Judy Woodruff asked him and his colleague Jonathan Capehart to choose people who deserve something nice or a piece of coal in their Christmas stocking. Brooks said he would give the President’s Chief of Staff Ron Klain a model train set for his stocking, but he would give ”the teachers’ unions” a piece of coal because they bear a large share of the blame for the “long, overly overly long” school closures that affected “student attainment” (he meant test scores, not attainment) and that have impaired the “lifelong prospects of a generation of young people,” widened inequality, and impaired social mobility (view here, at 10:51 minutes in or the last segment of the hour). He didn’t name any other villains, just the unions.

This is wrong on many counts.

The teachers’ unions didn’t cause the closures. The pandemic did.

Many teachers were fearful for their lives. Some were immunocompromised or lived with family members who were vulnerable. They reasonably wanted reassurance that schools would reopen safely, and that’s what the AFT demanded in a series of policy documents—starting in April 2020–calling for a safe reopening. By that, the union meant regular testing and sanitizing, masking, social distancing to the extent possible, and ventilation in classrooms. The Trump administration wanted the schools open with no money for safety measures.
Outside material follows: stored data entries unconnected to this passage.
(** * EnsoAI: the stream-json decoder, the review session and the IDE bridge

    A shallow embedding of
    - [src/renderer/lib/stream-json-parser.ts]  (module [StreamJsonParser]),
    - the [useCodeReview] hook                  (module [CodeReview]),
    - [src/main/services/claude/ClaudeIdeBridge.ts] (modules [LockFile],
      [JsonRpc] and [Bridge]),
    - [mcpTools.ts]                             ([MCP_TOOLS]),
    together with the properties of the specification that concern them. *)

From Stdlib Require Import ZArith NArith String Ascii SpecFloat DecimalString DecimalNat.
From stdpp Require Import base decidable option list gmap.

Local Open Scope N_scope.
Local Open Scope nat_scope.

(** ** JavaScript values

    A JavaScript string is a sequence of UTF-16 code units.  The regular
    expressions, [trim] and [split] of the sources all work on code units, so
    a string is a list of them. *)
Module JS.

Definition jsstring : Type := list N.

(** A string literal of the sources (all of them are ASCII). *)
Definition js (s : string) : jsstring :=
  map N_of_ascii (list_ascii_of_string s).

(** A [number] is an IEEE 754 double. *)
Definition number : Type := spec_float.

(** The double nearest to an integer. *)
Definition number_of_Z (z : Z) : number := binary_normalize 53 1024 z 0 false.

Set Warnings "-register-all".

(** The values [JSON.parse] can produce.  An object is the list of its own
    properties in the order [Object.keys] enumerates them. *)
Inductive json : Type :=
| JNull
| JBool (b : bool)
| JNum (x : number)
| JStr (s : jsstring)
| JArr (l : list json)
| JObj (props : list (jsstring * json)).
Districts went online not because the unions told them to but because the CDC recommended it, and normal concern for the safety of staff and students prevailed.
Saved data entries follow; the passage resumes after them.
Lemma tick_completes_inv (t : tick) :
  tick_completes t = true ->
  (wait_ec t =? 0) = true /\ FAILED (hr_packet t) = false /\
  ((next_packet_size t =? 0) = true \/
   (next_packet_size t =? 0) = false /\
   FAILED (hr_buffer t) = false /\ FAILED (hr_release t) = false).
Proof.
  unfold tick_completes. rewrite !andb_true_iff, orb_true_iff, andb_true_iff.
  intros [[H1 H2] H3]. split; [exact H1 | ].
  split; [apply SUCCEEDED_not_FAILED; exact H2 | ].
  destruct (next_packet_size t =? 0); [left; reflexivity | right].
  destruct H3 as [H3 | [H3 H4]]; [discriminate | ].
  repeat split; apply SUCCEEDED_not_FAILED; assumption.
Qed.

(** The events of a tick on which nothing fails. *)
Lemma loop_body_completes (d : Z) (fmt : WAVEFORMATEX) (t : tick) :
  tick_completes t = true ->
  loop_body d fmt t
  = (ETimerWait d (wait_ec t)
     :: ECall GetNextPacketSize (hr_packet t)
     :: (if next_packet_size t =? 0 then []
         else [ECall GetBuffer (hr_buffer t);
               EBroadcast (delivered_count fmt t) (nBlockAlign fmt);
               ECall (ReleaseBuffer (numFramesAvailable t)) (hr_release t)]),
     Returned ToCondition).
Proof.
  intros H. rewrite loop_body_eq.
  destruct (tick_completes_inv t H) as (H1 & H2 & [H3 | (H3 & H4 & H5)]).
  - rewrite H1, H2, H3. reflexivity.
  - rewrite H1, H2, H3, H4, H5. reflexivity.
Qed.

Lemma capture_loop_stop (d : Z) (fmt : WAVEFORMATEX) (t : tick)
    (later : list tick) :
  tick_completes t = true -> stopped_at_cond t = true ->
  capture_loop d fmt (t :: later) = (fst (loop_body d fmt t), Returned tt).
Proof.
  intros Hc Hs. cbn [capture_loop].
  rewrite (loop_body_completes d fmt t Hc), bind_pair, Hs.
  cbn [negb fst snd ret]. rewrite app_nil_r. reflexivity.
Qed.

Lemma capture_loop_continue (d : Z) (fmt : WAVEFORMATEX) (t : tick)
    (later : list tick) :
  tick_completes t = true -> stopped_at_cond t = false ->
  capture_loop d fmt (t :: later)
  = prepend (fst (loop_body d fmt t)) (capture_loop d fmt later).
Proof.
  intros Hc Hs. cbn [capture_loop].
  rewrite (loop_body_completes d fmt t Hc), bind_pair, Hs.
  reflexivity.
Qed.

Lemma capture_loop_break (d : Z) (fmt : WAVEFORMATEX) (t : tick)
    (later : list tick) :
  wait_ec t <> 0 ->
  capture_loop d fmt (t :: later) = ([ETimerWait d (wait_ec t)], Returned tt).
Proof.
  intros H. cbn [capture_loop]. rewrite loop_body_eq.
  apply Z.eqb_neq in H. rewrite H. reflexivity.
Qed.

Lemma keeps_running_inv (t : tick) :
  keeps_running t = true ->
  tick_completes t = true /\ stopped_at_cond t = false.
Proof.
  unfold keeps_running. rewrite andb_true_iff, negb_true_iff. auto.
Qed.

Lemma capture_loop_app (d : Z) (fmt : WAVEFORMATEX) (pre rest : list tick) :
  forallb keeps_running pre = true ->
  capture_loop d fmt (pre ++ rest)
  = prepend (ticks_trace d fmt pre) (capture_loop d fmt rest).
Proof.
  induction pre as [ | t pre IH]; intros H.
  - unfold prepend. simpl. destruct (capture_loop d fmt rest). reflexivity.
  - cbn [forallb] in H. apply andb_true_iff in H. destruct H as [Ht Hp].
    destruct (keeps_running_inv t Ht) as [Hc Hs].
    rewrite <- app_comm_cons, (capture_loop_continue _ _ _ _ Hc Hs), (IH Hp).
    rewrite prepend_prepend. reflexivity.
Qed.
No one knew at the time what the right course of action was, so school boards and superintendents erred on the side of caution, to protect the lives of staff and students. Was this unreasonable? As a grandmother, I don’t think so.

Stay open and take chances or close the school and shift to virtual learning? It was a tough decision, and it was not made by the teachers’ unions.

Success Academy in New York City is a high-profile charter chain. Its teachers are not unionized. Its CEO Eva Moskowitz decided to close the schools and go virtual in mid-March 2020. In January 2021, Moskowitz decided to close the schools for the year, go virtual, and shorten the calendar by a month. Other non-union charter schools followed SA’s lead.

During the shutdowns, teachers taught virtually, and some double-tasked by teaching some students online and some in their classes.

The demands and uncertainties of the pandemic, coupled with the absurd attacks on teachers for teaching honestly about U.S. history and the outlandish claims that teachers were”grooming” their students for sexual deviance, were profoundly demoralizing. Many teachers left the profession. The number of new entrants has shrunk. Not a word of sympathy or concern from David Brooks.

As for his assertion that the lives of an entire generation have been blighted because of school closings, that is simply hysterical speculation. Very few students liked virtual learning, nor did teachers. But it was necessary for a time. There is no reason to believe that students were irreparably harmed. They are resilient and will bounce back if their teachers get the resources they need and lower class sizes.

It would be far better to hear Brooks advocate on behalf of teachers on national television rather than trot out the tired rightwing cliche about “evil” teachers unions.

Teachers need support, not disrespect. They have had a much more difficult three years than David Brooks.